Le bureau des Délégations est un auxiliaire indispensable à la justice. Ce bureau, présidé par un commissaire de police ad hoc, se compose d’officiers de paix qui exécutent avec l’aide des commissaires de police de chaque quartier les mandats de perquisition et même d’arrestation chez les personnes soupçonnées de complicité dans les crimes ou dans les délits. Ces délégués de l’autorité judiciaire épargnent alors aux magistrats chargés d’une instruction un temps précieux.

Le prévenu, sur un signe du juge, fut alors habillé par le médecin et par l’infirmier qui se retirèrent, ainsi que l’huissier. Camusot s’assit à son bureau jouant avec sa plume.

— Vous avez une tante, dit brusquement Camusot à Jacques Collin.

— Une tante, répondit avec étonnement don Carlos Herrera ; mais, monsieur, je n’ai point de parent, je suis l’enfant non reconnu du feu duc d’Ossuna.

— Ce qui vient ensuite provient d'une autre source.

Lemma one_agreement_witness :
  let turns := [(λ i, if decide (i = 1%nat) then Some 2 else None,
                 [λ index, reads_at some_schedule index [1; 1; 1]%nat; λ index, reads_at some_schedule index [3; 3; 3]%nat])] in
  one 3 (Some "b") 1 true turns 0 = Passed 2 ∧
  (one 3 (Some "b") 1 true turns 0 = Failed NoAgreement ∨
   ∃ index, one 3 (Some "b") 1 true turns 0 = Passed index ∧
    (∃ servers, NoDup servers ∧ 1 <= zlen servers ∧ 0 < zlen servers ∧
       ∀ i, i ∈ servers → ∃ m, (i, m) ∈ some_schedule ∧ CommandIndex m = index) ∧
    ∀ i m, (i, m) ∈ deliveries two_terms (init_net 3) → CommandIndex m = index → Command m = Some "b").
Proof.
  intros turns. split; [by vm_compute|].
  apply (one_agreement 3 two_terms (after two_terms) some_schedule);
    [exact two_terms_steady|exact two_terms_run|exact some_schedule_ok|].
  intros ask polls reads index Hin Hreads. apply list_elem_of_singleton in Hin as [= -> ->].
  apply elem_of_cons in Hreads as [->|Hreads]; [by apply some_observed|].
  apply list_elem_of_singleton in Hreads as ->. by apply some_observed.
Defined.

(** On a cluster in which heartbeat goroutines are timely and servers do not
    restart, [checkOneLeader] never sees two leaders of a term, although it asks
    the servers at different moments, and never indexes an empty slice: it
    returns the only leader of the highest term that some answer names, and
    fails only if no answer of any of its turns names a leader. *)
Lemma one_leader_found {C} `{GoMapOrder} n (ls : list (label C)) turns :
  timely_run ls (init_net n) → (∀ reads, reads ∈ turns → answers n ls reads) →
  checkOneLeader turns = Failed NoLeader ∧ (∀ reads term, reads ∈ turns → State term true ∉ reads) ∨
  ∃ i term reads, checkOneLeader turns = Passed i ∧ reads ∈ turns ∧ reads !! i = Some (State term true) ∧
    ∀ j term', reads !! j = Some (State term' true) → j = i ∨ term' < term.
Proof. apply checkOneLeader_ok. Qed.
(* ===== verification/KvConfig.v ===== *)
(** Model of the tester's configuration of kvraft/config.go; that of
    shardmaster/config.go has the same code.  Clerks are numbered in the order of
    their creation, the rest is as in RaftConfig.v. *)

From S2P Require Import Prelude GoStd Labrpc Harness.

#[local] Open Scope Z_scope.

Module KvConfig.
Export Harness.

(** ** Shuffling *)

(** [sa[i], sa[j] = sa[j], sa[i]] *)
Definition swap {A} (i j : nat) (sa : list A) : option (list A) :=
  x ← sa !! i; y ← sa !! j; Some (<[j := x]> (<[i := y]> sa)).

(** [rnd i] is what [rand.Intn(i + 1)] returns in turn [i]. *)
Definition random_handles {A} (rnd : nat → nat) (kvh : list A) : option (list A) :=
  for_each (seq 0 (length kvh)) (λ i sa, swap i (rnd i) sa) kvh.

(** ** The configuration *)

(** [type KVServer struct] of kvraft/server.go; its Raft instance is the persister
    it was given and what this held at the start. *)
Record inst := mkInst {
  i_me : nat;
  i_maxraftstate : Z;
  i_persister : nat;
  i_booted : Persister;
  i_dead : bool;
}.

(** On the persister at the address [p]. *)
Definition StartKVServer (me p : nat) (ps : Persister) (maxraftstate : Z) : inst := mkInst me maxraftstate p ps false.

Definition Kill (kv : inst) : inst := mkInst (i_me kv) (i_maxraftstate kv) (i_persister kv) (i_booted kv) true.
Definition killed (kv : inst) : bool := i_dead kv.

(** [c_servers] are the ends of a clerk, in the order in which it tries them. *)
Record clerk := mkClerk { c_servers : list string }.

(** [type config struct] without the statistics; a row [[]] of [endnames] is nil,
    [drawn] counts the calls of [randstring]. *)
Record config := mkConfig {
  net : network;
  n : nat;
  kvservers : list (option nat);
  saved : list (option nat);
  endnames : list (list string);
  clerks : gmap nat (list string);
  nextClientId : Z;
  maxraftstate : Z;
  persisters : list Persister;
  insts : list inst;
  clerk_objects : list clerk;
  drawn : nat;
}.

Definition set_net (rn : network) (cfg : config) : config :=
  mkConfig rn (n cfg) (kvservers cfg) (saved cfg) (endnames cfg) (clerks cfg) (nextClientId cfg) (maxraftstate cfg)
    (persisters cfg) (insts cfg) (clerk_objects cfg) (drawn cfg).
Definition set_kvservers (l : list (option nat)) (xs : list inst) (cfg : config) : config :=
  mkConfig (net cfg) (n cfg) l (saved cfg) (endnames cfg) (clerks cfg) (nextClientId cfg) (maxraftstate cfg)
    (persisters cfg) xs (clerk_objects cfg) (drawn cfg).
Definition set_endnames (l : list (list string)) (drawn : nat) (cfg : config) : config :=
  mkConfig (net cfg) (n cfg) (kvservers cfg) (saved cfg) l (clerks cfg) (nextClientId cfg) (maxraftstate cfg)
    (persisters cfg) (insts cfg) (clerk_objects cfg) drawn.
Definition set_clerks (cks : gmap nat (list string)) (next : Z) (os : list clerk) (drawn : nat) (cfg : config) : config :=
  mkConfig (net cfg) (n cfg) (kvservers cfg) (saved cfg) (endnames cfg) cks next (maxraftstate cfg)
    (persisters cfg) (insts cfg) os drawn.

(** [cfg.saved[i]] becomes the address of a new persister. *)
Definition save_fresh (i : nat) (ps : Persister) (cfg : config) : config :=
  mkConfig (net cfg) (n cfg) (kvservers cfg) (<[i := Some (length (persisters cfg))]> (saved cfg)) (endnames cfg)
    (clerks cfg) (nextClientId cfg) (maxraftstate cfg) (persisters cfg ++ [ps]) (insts cfg) (clerk_objects cfg) (drawn cfg).

Definition saved_persister (i : nat) (cfg : config) : option (option Persister) :=
  p ← saved cfg !! i;
  match p with Some p => ps ← persisters cfg !! p; Some (Some ps) | None => Some None end.

(** [LogSize] and [SnapshotSize]: a nil persister panics. *)
Definition max_size (size : Persister → Z) (cfg : config) : option Z :=
  for_each (seq 0 (n cfg))
    (λ i m, ps ← saved_persister i cfg; ps ← ps; Some (if size ps >? m then size ps else m)) 0.
Definition LogSize : config → option Z := max_size RaftStateSize.
Definition SnapshotSize : config → option Z := max_size Persister.SnapshotSize.

(** ** Connections *)

Definition always (j : nat) : option bool := Some true.

Definition connectUnlocked (i : nat) (to : list nat) (cfg : config) : option config :=
  rn ← for_each to (switch true always (λ t, Some (i, t)) (endnames cfg)) (net cfg);
  rn ← for_each to (switch true always (λ t, Some (t, i)) (endnames cfg)) rn;
  Some (set_net rn cfg).

(** [cfg.endnames[j] != nil] *)
Definition has_names (cfg : config) (j : nat) : option bool :=
  row ← endnames cfg !! j; Some (bool_decide (row ≠ [])).

(** The second loop looks at [endnames[j]] for the position [j] in [from], not
    for the server [from[j]]. *)
Definition disconnectUnlocked (i : nat) (from : list nat) (cfg : config) : option config :=
  let js := seq 0 (length from) in
  rn ← for_each js (switch false (λ _, has_names cfg i) (λ j, t ← from !! j; Some (i, t)) (endnames cfg)) (net cfg);
  rn ← for_each js (switch false (has_names cfg) (λ j, t ← from !! j; Some (t, i)) (endnames cfg)) rn;
  Some (set_net rn cfg).

Definition All (cfg : config) : list nat := seq 0 (n cfg).

Definition ConnectAll (cfg : config) : option config :=
  for_each (seq 0 (n cfg)) (λ i cfg, connectUnlocked i (All cfg) cfg) cfg.

Definition partition (p1 p2 : list nat) (cfg : config) : option config :=
  cfg ← for_each p1 (λ i cfg, cfg ← disconnectUnlocked i p2 cfg; connectUnlocked i p1 cfg) cfg;
  for_each p2 (λ i cfg, cfg ← disconnectUnlocked i p1 cfg; connectUnlocked i p2 cfg) cfg.

(** What the servers say in [GetState]; [None] is a server that was shut down. *)
Fixpoint first_leader (i : nat) (reads : list (option bool)) : option (bool * nat) :=
  match reads with
  | [] => Some (false, 0%nat)
  | None :: _ => None
  | Some is_leader :: reads => if is_leader : bool then Some (true, i) else first_leader (S i) reads
  end.
Definition Leader (reads : list (option bool)) : option (bool * nat) := first_leader 0 reads.

(** The loop of [make_partition] from the servers [js] on. *)
Fixpoint fill (l : nat) (js : list nat) (j : nat) (p1 p2 : list nat) : option (list nat * list nat) :=
  match js with
  | [] => Some (p1, p2)
  | i :: js =>
      if decide (i = l) then fill l js j p1 p2
      else if Nat.ltb j (length p1) then fill l js (S j) (<[j := i]> p1) p2
      else if Nat.ltb (j - length p1) (length p2) then fill l js (S j) p1 (<[(j - length p1)%nat := i]> p2)
      else None
  end.

Definition make_partition (reads : list (option bool)) (cfg : config) : option (list nat * list nat) :=
  '(_, l) ← Leader reads;
  '(p1, p2) ← fill l (seq 0 (n cfg)) 0 (replicate (n cfg / 2 + 1) 0%nat) (replicate (n cfg / 2) 0%nat);
  match p2 with [] => None | _ => Some (p1, <[(length p2 - 1)%nat := l]> p2) end.

(** ** Clerks *)

(** One end of a clerk. *)
Definition switch_end (b : bool) (names : list string) (t : nat) (rn : network) : option network :=
  s ← names !! t; Some (Enable (End s) b rn).

Definition ConnectClientUnlocked (ck : nat) (to : list nat) (cfg : config) : option config :=
  rn ← for_each to (switch_end true (default [] (clerks cfg !! ck))) (net cfg); Some (set_net rn cfg).

Definition DisconnectClientUnlocked (ck : nat) (from : list nat) (cfg : config) : option config :=
  rn ← for_each from (switch_end false (default [] (clerks cfg !! ck))) (net cfg); Some (set_net rn cfg).

(** The ends stay as they are on the network. *)
Definition deleteClient (ck : nat) (cfg : config) : config :=
  set_clerks (delete ck (clerks cfg)) (nextClientId cfg) (clerk_objects cfg) (drawn cfg) cfg.

(** [kv.Kill()] *)
Definition kill (k : nat) (cfg : config) : config :=
  set_kvservers (kvservers cfg) (alter Kill k (insts cfg)) cfg.

(** [cleanup] without the time limit of the test. *)
Definition cleanup (cfg : config) : config :=
  let cfg := foldl (λ cfg kv, if kv is Some k then kill k cfg else cfg) cfg (kvservers cfg) in
  set_net (Cleanup (net cfg)) cfg.

Section names.
(** The bytes of the successive reads of [crypto/rand]. *)
Context (crand : nat → list Z).

Definition draw (k : nat) : string := randstring 20 (crand k).

Definition makeClient (rnd : nat → nat) (to : list nat) (cfg : config) : option (nat * config) :=
  let endnames := draw <$> seq (drawn cfg) (n cfg) in
  rn ← attach endnames 0 (net cfg);
  servers ← random_handles rnd endnames;
  let ck := length (clerk_objects cfg) in
  let cfg := set_clerks (<[ck := endnames]> (clerks cfg)) (nextClientId cfg + 1) (clerk_objects cfg ++ [mkClerk servers])
    (drawn cfg + n cfg) (set_net rn cfg) in
  cfg ← ConnectClientUnlocked ck to cfg;
  Some (ck, cfg).

(** ** Servers *)

Definition ShutdownServer (i : nat) (cfg : config) : option config :=
  cfg ← disconnectUnlocked i (All cfg) cfg;
  let cfg := set_net (DeleteServer (Srv i) (net cfg)) cfg in
  ps ← saved_persister i cfg;
  let cfg := match ps with Some ps => save_fresh i (Copy ps) cfg | None => cfg end in
  kv ← kvservers cfg !! i;
  match kv with
  | Some k => let cfg := kill k cfg in Some (set_kvservers (<[i := None]> (kvservers cfg)) (insts cfg) cfg)
  | None => Some cfg
  end.

Definition StartServer (i : nat) (cfg : config) : option config :=
  _ ← endnames cfg !! i;
  let names := draw <$> seq (drawn cfg) (n cfg) in
  let cfg := set_endnames (<[i := names]> (endnames cfg)) (drawn cfg + n cfg) cfg in
  rn ← attach names 0 (net cfg);
  let cfg := set_net rn cfg in
  ps ← saved_persister i cfg;
  let p := length (persisters cfg) in
  let ps := match ps with Some ps => Copy ps | None => MakePersister end in
  let cfg := save_fresh i ps cfg in
  let k := length (insts cfg) in
  let cfg := set_kvservers (<[i := Some k]> (kvservers cfg)) (insts cfg ++ [StartKVServer i p ps (maxraftstate cfg)]) cfg in
  Some (set_net (AddServer (Srv i) k (net cfg)) cfg).

Definition empty_config (n : nat) (maxraftstate : Z) : config :=
  mkConfig MakeNetwork n (replicate n None) (replicate n None) (replicate n []) ∅ (Z.of_nat n + 1000) maxraftstate [] [] [] 0.

Definition make_config (n : nat) (unreliable : bool) (maxraftstate : Z) : option config :=
  cfg ← for_each (seq 0 n) StartServer (empty_config n maxraftstate);
  cfg ← ConnectAll cfg;
  Some (set_net (Reliable (negb unreliable) (net cfg)) cfg).

End names.

(** ** Statistics *)

(** [ops] is an int32 that [op] increments atomically. *)
Record stats := mkStats { rpcs0 : Z; ops : Z }.

Definition rpcTotal (cfg : config) : Z := GetTotalCount (net cfg).
Definition begin_test (cfg : config) : stats := mkStats (rpcTotal cfg) 0.
Definition op (st : stats) : stats := mkStats (rpcs0 st) ((ops st + 1 + 2 ^ 31) mod 2 ^ 32 - 2 ^ 31).

(** The numbers that [end] prints: peers, RPCs and operations. *)
Definition end_test (st : stats) (cfg : config) : Z * Z * Z := (Z.of_nat (n cfg), rpcTotal cfg - rpcs0 st, ops st).

End KvConfig.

Et en lui-même il se disait : — Ils brûlent ! allusion au jeu de cache-cache, qui d’ailleurs est une enfantine image de la lutte terrible entre la justice et le criminel.

— Bah ! dit Camusot. Allons, vous avez encore votre tante, mademoiselle Jacqueline Collin, que vous avez placée sous le nom bizarre d’Asie auprès de la demoiselle Esther.

Jacques Collin fit un insouciant mouvement d’épaules parfaitement en harmonie avec l’air de curiosité par lequel il accueillait les paroles du juge qui l’examinait avec une attention narquoise.

— Prenez garde, reprit Camusot. Écoutez-moi bien.

— Je vous écoute, monsieur.

— Votre tante est marchande au Temple, son commerce est géré par une demoiselle Paccard, sœur d’un condamné, très honnête fille d’ailleurs, surnommée la Romette. La justice est sur les traces de votre tante, et dans quelques heures nous aurons des preuves décisives. Cette femme vous est bien dévouée…

— Continuez, monsieur le juge, dit tranquillement Jacques Collin en réponse à une pause de Camusot, je vous écoute.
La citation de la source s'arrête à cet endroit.